Saved entries ▸

##############################

(** [get_edgedevice_spec] (lines 129-161): the spec when it returns true. *)
Definition get_edgedevice_spec (t : Transfer) : option Json :=
  if negb (curl_handle t) then None
  else if negb (perform_ok t) then None
  else match response t with
       | None => None
       | Some json => if json_contains "spec" json then json_at "spec" json else None
       end.

(** Lines 304-310: the device address ([Some ""] when none was found,
    [None] when [get<std::string>] throws). *)
Definition find_device_address (t : Transfer) : option string :=
  match get_edgedevice_spec t with
  | Some edgedevice_spec =>
      if json_contains "address" edgedevice_spec
      then json_at "address" edgedevice_spec ≫= json_get_string
      else Some ""
  | None => Some ""
  end.

(** [main] up to the start of the loop thread (lines 286-324): [None] when
    an exception leaves [main] ([std::stoi] on the port, [YAML::LoadFile],
    [get<std::string>]), else as [main_startup]. *)
Definition main_start (edgedevice_name edgedevice_namespace server_port : string)
    (instructions_loaded : bool) (spec_transfer patch_transfer : Transfer)
  : option ((Z * World) + (Ros2BridgeClient * World)) :=
  match stoi server_port with
  | None => None
  | Some _ =>
      if String.eqb edgedevice_name "" || String.eqb edgedevice_namespace ""
      then Some (inl (1, initial_world))
      else if negb instructions_loaded then None
      else
        device_address ← find_device_address spec_transfer;
        Some (main_startup device_address (patch_edgedevice_phase patch_transfer))
  end.

(** The phases the control plane has acknowledged among some reports, in
    order. *)
Definition acked (l : list Report) : list string :=
  omap (λ r : Report, if r.2 then Some r.1 else None) l.

(** No two neighbours are equal. *)
Fixpoint no_repeat (l : list string) : Prop :=
  match l with
  | a :: (b :: _) as rest => a ≠ b ∧ no_repeat rest
  | _ => True
  end.

Lemma send_movement_command_sent (direction : string) (c : Ros2BridgeClient) :
  send_movement_command direction c = true →
  is_connected c = true ∧ known_direction direction.
Proof.
  intros H. destruct (is_connected c) eqn:Hc.
  - split; [done|]. destruct (decide (known_direction direction)) as [|Hn]; [done|].
    by rewrite send_movement_command_unknown in H.
  - by rewrite send_movement_command_disconnected in H.
Qed.

(** [send_movement_command] succeeds exactly for a connected bridge and one
    of the five directions, spelled in lower case. *)
Theorem send_movement_command_true_iff (direction : string) (c : Ros2BridgeClient) :
  send_movement_command direction c = true
  ↔ is_connected c = true ∧ known_direction direction.
Proof.
  split.
  - apply send_movement_command_sent.
  - intros [Hc Hk]. by apply send_movement_command_known.
Qed.
(** ** Python outcomes: a value or a raised exception *)

(** The exception classes the two programs can meet.  [CancelledError]
    derives from [BaseException] only; the others derive from [Exception]. *)
Inductive exn : Type :=
  | JSONDecodeError
  | TypeError
  | RemoteError (what : string)
  | CancelledError.

Definition is_Exception (e : exn) : bool :=
  match e with
  | CancelledError => false
  | _ => true
  end.

Inductive result (A : Type) : Type :=
  | Ok (a : A)
  | Raise (e : exn).
Arguments Ok {A} a.
Arguments Raise {A} e.

Definition result_bind {A B} (r : result A) (k : A -> result B) : result B :=
  match r with
  | Ok a => k a
  | Raise e => Raise e
  end.

(** Characters a string literal cannot hold directly. *)
Definition nl : string := String "010" EmptyString.
Definition dquote : string := String "034" EmptyString.

(** [x or d] on an optional value whose falsy inhabitants are [None] and [d]. *)
Definition or_else {A} (x : option A) (d : A) : A :=
  match x with
  | Some a => a
  | None => d
  end.

(** Python's [sep.join(parts)]. *)
Fixpoint join (sep : string) (parts : list string) : string :=
  match parts with
  | [] => EmptyString
  | [p] => p
  | p :: rest => p +:+ sep +:+ join sep rest
  end.

(** * 1_foundations/app.py *)
Module App.

(** ** JSON documents and the values the tools return *)

Inductive json : Type :=
  | JNull
  | JBool (b : bool)
  | JNumber (literal : string)
  | JString (s : string)
  | JArray (items : list json)
  | JObject (members : list (string * json)).
(* ===== verification/_CoqProject ===== *)
-Q . S2P
Prelude.v
GoStd.v
GoHeap.v
GoFloat.v
GoTime.v
GoJson.v
Domain.v
GoHttp.v
RequestQueue.v
Cache.v
MemoryCache.v
RateLimit.v
RateLimitSafety.v
RateLimitSpec.v
Router.v
Override.v
Stream.v
Proxy.v
ChainLogger.v
WorkerPool.v
Console.v
RequestLines.v
Auth.v
Dispatch.v
Metrics.v
Middleware.v
OpenAI.v
AsyncLog.v
LogStore.v
LogPipeline.v
Retention.v
Store.v
Schema.v
Config.v
Startup.v
Shutdown.v
Server.v
RedisCache.v
RedisQueue.v
RabbitMQ.v
MessageQueue.v
Queues.v
Admin.v
(* ===== verification/Prelude.v ===== *)
(** * ProxyLLM: a verified model of the rate-limited LLM gateway

    ProxyLLM is an HTTP gateway in front of OpenAI-compatible model servers.
    The Go code is under [src/src/]; paths below are relative to
    [src/src/internal/].

    ** How a request travels

    [api/server.go] wraps each handler in a middleware stack
    ([api/middleware.go]): CORS, request and session IDs, access log,
    authentication.  A handler of [api/openai.go] checks the body, the model
    and the key's permissions, and puts a [PendingRequest] in the priority queue
    ([queue/priority_queue.go]).  Workers ([worker/pool.go]) take requests from
    the queue, ask the three-layer limiter ([ratelimit/limiter.go]) and either
    hand the request to a goroutine that enqueues it again after a delay, or try
    the nodes that the router ([router/]) offers, one after the other, through
    [proxy/proxy.go] and [proxy/stream.go].  The handler waits for the result,
    records metrics ([metrics/metrics.go]), charges the tokens to the limiter,
    whose counters live in a cache ([storage/memory/cache.go]), and offers two
    log entries to the asynchronous logger ([logging/logger.go]).  The
    management API ([api/admin.go]) reads the store and the logs.

    ** Files

    The language and its library:
    - [Prelude]: results of fallible calls, the tactics and hint databases, and
      the lemmas on lists and options that several components share;
    - [GoStd]: [strings], [strconv], [time] and wrap-around of 64-bit integers;
    - [GoTime]: the calendar, RFC 3339 text and its order;
    - [GoHeap]: [container/heap] over any strict weak order, with its invariant;
    - [GoFloat]: [float64] as IEEE 754 binary64, rounding included;
    - [GoJson], [GoHttp]: dynamic JSON values; headers, the response writer, the
      line scanner, runes.

    The program, one file per component:
    - [Domain] (domain/): nodes, limits, keys, log records;
    - [RequestQueue] (queue/priority_queue.go), module [Queue]: the heap with its
      capacity, positions, lazy deletion of cancelled requests, closing;
    - [Cache] (storage/interfaces.go): the class [Cache] of operations, the
      class [CounterCache] of laws the limiter relies on, and programs over
      cache events;
    - [MemoryCache] (storage/memory/cache.go), module [Mem]: the cache in memory,
      an instance of both classes;
    - [RateLimit] (ratelimit/limiter.go), module [Limit]: [AllowRequest],
      [RecordTokens], [Check] as programs over cache events;
      [RateLimitSafety]: any number of interleaved callers; [RateLimitSpec]: the
      abstract limiter and the refinement;
    - [Router] (router/router.go, router/balancer.go), module [Routing];
    - [Override], [Stream], [Proxy] (proxy/): the merge of a node's override into
      the body, the relay of server-sent events, the forwarding of a request;
    - [ChainLogger] (logging/chain_logger.go), module [Chain]: error classes and
      throttled warnings; [Console] (logging/handler.go, the rest of
      logging/chain_logger.go): the lines on the console; [RequestLines]: those
      of the retry loop, with module [Lines];
    - [WorkerPool] (worker/pool.go), module [Pool]: the buffering recorder and
      [forwardWithRetry];
    - [Dispatch] (worker/pool.go, api/openai.go): the worker loop and the
      requests in flight as a step system;
    - [Auth] (auth/): tokens, keys, identifiers;
    - [Metrics] (metrics/metrics.go): the Prometheus registry;
    - [Middleware] (api/middleware.go, api/context.go, the stacks of
      api/server.go), module [Api]; [OpenAI] (api/openai.go); [Admin]
      (api/admin.go); [Server] (api/server.go and the route tables): the
      multiplexer and what stands in front of every route;
    - [AsyncLog] (logging/logger.go and the bulk inserts of
      storage/sqlite/logger.go); [LogPipeline] (storage/interfaces.go), module
      [Pipeline]: the class [Logger], of which the asynchronous logger over the
      tables is the instance;
    - [LogStore] (storage/sqlite/logger.go): log rows, the filter's SQL, queries
      and statistics; [Retention] (logging/retention.go and the pruning
      statements of storage/sqlite/logger.go);
    - [Store] (storage/sqlite/storage.go): the node and key tables; [Schema]:
      [Open] and [migrate] of the same file;
    - [Config] (config/config.go), module [Configuration]; [Startup]
      (cmd/proxyllm/main.go): the database and the router after a start, the
      limits per model and per key; [Shutdown]: the construction of the
      components and what [main] does after a signal, with the pool, the two
      log tiers, the handlers and the cleaner running beside it;
    - [RedisCache] (storage/redis/cache.go), module [Redis]: the shared cache over
      a server given by its documented laws;
    - [MessageQueue] (storage/memory/queue.go), module [MQ]: topics, dispatchers
      and subscribers as a step system; [RedisQueue] (storage/redis/queue.go),
      module [RQ], and [RabbitMQ] (storage/rabbitmq/queue.go), module [Rabbit]:
      the queues on a server, with lost replies, lost connections and the
      watchdog; [Queues] (storage/interfaces.go): the class [DrainingQueue] that
      the three implement.

    ** How code becomes definitions

    A struct is a [Record] whose fields keep their Go names behind a prefix.  A
    method that runs under one mutex is a function from the state to the state
    and the result.  Where goroutines interleave between operations (the
    limiter's cache events, the atomics of the warning throttle, handlers,
    workers and sleepers, the logger's channel, the cached key limits, the
    message queues, the shutdown) a component is a step function
    over explicit actions, and theorems are about every sequence of actions.
    What the program does not decide is an argument: the clock, random draws,
    the order in which a map is iterated, what the upstream answers, whether a
    write or a transaction fails, how often a command reaches a server, and the
    functions of third-party or reflective code such as [json.Marshal] into a
    struct.  Integers are [Z] with
    the 64-bit wrap-around written where the code can reach it; strings are
    byte strings.

    ** What the theorems show

    - Limiter: under any interleaving a window never admits more requests than
      a layer's limit ([admission_bound]); a call that runs alone admits,
      charges and rolls back exactly as the abstract limiter does
      ([allow_refines], [record_tokens]); what happens when the cache is down
      ([cache_down]); that the sliding window does not prevent a burst at the
      boundary ([window_burst]).
    - Queue: the invariant of every history ([queue_reachable_ok]), service in
      order of priority and age ([drain_sorted], [dequeue_best]), when a dequeue
      returns ([dequeue_outcome]), refusal and position ([enqueue_spec]).
    - Dispatch: no accepted request is duplicated or answered twice, and none is
      lost ([requests_conserved], [answered_once]) except when it is put back in
      a full or closed queue ([requeue_can_lose]).
    - Retry: the client sees only the answer of the node that succeeded, unless
      a failed attempt had already begun to relay a response
      ([retry_transparent]), attempts are bounded and distinct
      ([retry_attempts]), when an answer is sent at all ([request_answered],
      [unanswered]), and the mixture of two answers after a broken stream
      ([retry_after_partial_answer]).  The console shows of a request exactly
      what its result records ([lines_match_result]).
    - Router: the index is the last-writer-wins table seen through [Resolve]
      ([resolve_refines]); round robin visits every candidate
      ([round_robin_fair]).
    - Proxy: the body and request sent upstream ([override_wins],
      [merge_any_order], [upstream_request]) and the relay of a stream
      ([stream_complete]).
    - API: no path reaches a protected handler without its credential, and the
      public ones change nothing but the probe key of the health check
      ([server_protected], over [openai_protected] and [admin_protected]); what
      is enqueued and what is accounted for ([submit_spec], [complete_spec],
      [list_models_spec]); the listing hides keys ([keys_masked]).
    - Storage: the tables implement a pair of finite maps ([store_refines]); log
      entries survive the round trip through text ([log_roundtrip]); pages
      partition what a filter asks for ([query_pages], over [selected], which is
      stated on log entries and not on SQL), up to the seconds in which its
      window starts and ends ([filter_edge]); no text of a client becomes SQL
      ([sql_text_closed]); the statistics agree with each
      other ([stats_agree]) and fail on fractional averages
      ([stats_top_fails]); a cleaning cycle ends and enforces its limits
      ([retention_enforced]); a migration keeps every row, provides every column
      the program names and can be repeated ([migrate_upgrades]).
    - Start-up: environment over file over default ([load_precedence]); when no
      key value is in two places, the database, the router and the limits mirror
      the configuration ([start_mirrors_config]) and exactly the configured keys
      authenticate, except that a key configured without a value keeps its old
      one ([start_accepts_configured]); a renamed key ends the start
      ([renamed_key_blocks_start]); key limits are fresh ([key_limits_fresh]).
    - Logs: every entry is accounted for ([log_conserved],
      [flush_misses_batch]), what is committed can be queried and nothing else,
      until the cleaner runs ([logged_is_queryable]); after a graceful shutdown no entry is left in a
      channel or a batch ([shutdown_settles_logs]), after a timeout one can be
      ([timeout_can_lose]).
    - Message queues: subscribers in memory get subsequences that lack only what
      found their buffer full, and closing can panic ([mq_delivery],
      [close_panics]); on Redis every message is handled,
      on hand or in its list, in order, unless a reply or the process is lost
      ([redis_queue_conserved]), and closing ends ([redis_close_ends]); on
      RabbitMQ every delivery is settled by its handler's verdict
      ([rabbit_settles]) and no connection but the current one stays open
      ([rabbit_no_leak]); no handler runs once the call that closed any of them
      has returned ([close_is_final]), but for a subscription in memory that was
      being set up ([late_handler]) and a second call, which does not wait
      ([second_close_early]).
    - The rest: expiry cannot be observed through cleanup
      ([cleanup_unobservable], [incr_sum]), nor the cache that is used
      ([redis_drop_in]); error classes and warnings ([retryable_iff],
      [warnings_spaced]); keys ([authenticate_iff], [generated_distinct]);
      metrics ([metrics_exact]); a record is one line of the console, whose
      columns are aligned behind messages of at most sixteen columns
      ([console_line]) and whose attributes a client can forge
      ([attributes_forged]).

    ** Bounds and fuel

    The loops of [container/heap] take one more than the index they start from
    (up) or than the length of the heap (down) as fuel, which
    [up_loop_ok] and [down_loop_ok] show to be enough; the dequeue loop pops one
    request per round and takes the heap's length; the retry loop takes
    [MaxRetryAttempts], its own bound; the loop that prunes by size deletes a row
    per round or stops, and takes one more than the number of rows.  All other
    recursions are structural; the step systems have no fuel, since a theorem is
    about all finite sequences of actions, and where a component has to come to
    an end ([redis_close_ends]) the number of its steps is bounded and one of
    them can always be taken.
    [admission_bound] assumes that the number of calls and the limits are below
    2^53, where [float64] counts exactly, and that a call ends within one second
    of reading the clock, so that a counter (61 s) outlives the calls of its
    minute.  The memory cache's [Get] is one step, as in executions without the
    data race on an entry's value; the connection that [connect] of the RabbitMQ
    queue dials becomes current or is closed in the step that dials it.

    ** What is not modelled

    [ListenAndServe] of api/server.go and the embedded pages (static assets);
    constructors that only store their arguments; the pool and timeout settings
    passed to the Redis, SQLite and HTTP client libraries, whose behaviour is
    that of the environment's answers; the access-log line of api/middleware.go
    and the other log lines outside the request chain, which nothing reads. *)
From stdpp Require Export base gmap strings list sorting pretty.
From Stdlib Require Export ZArith Lia.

##############################

TASK GOAL ▸ A word-for-word copy of the lines above from the one with "send_movement_command direction c = true →" through the one with "(** [send_movement_command] succeeds", inclusive, is the only output wanted.

SOLUTION TO THE EXERCISE ▸
  send_movement_command direction c = true →
  is_connected c = true ∧ known_direction direction.
Proof.
  intros H. destruct (is_connected c) eqn:Hc.
  - split; [done|]. destruct (decide (known_direction direction)) as [|Hn]; [done|].
    by rewrite send_movement_command_unknown in H.
  - by rewrite send_movement_command_disconnected in H.
Qed.

(** [send_movement_command] succeeds exactly for a connected bridge and one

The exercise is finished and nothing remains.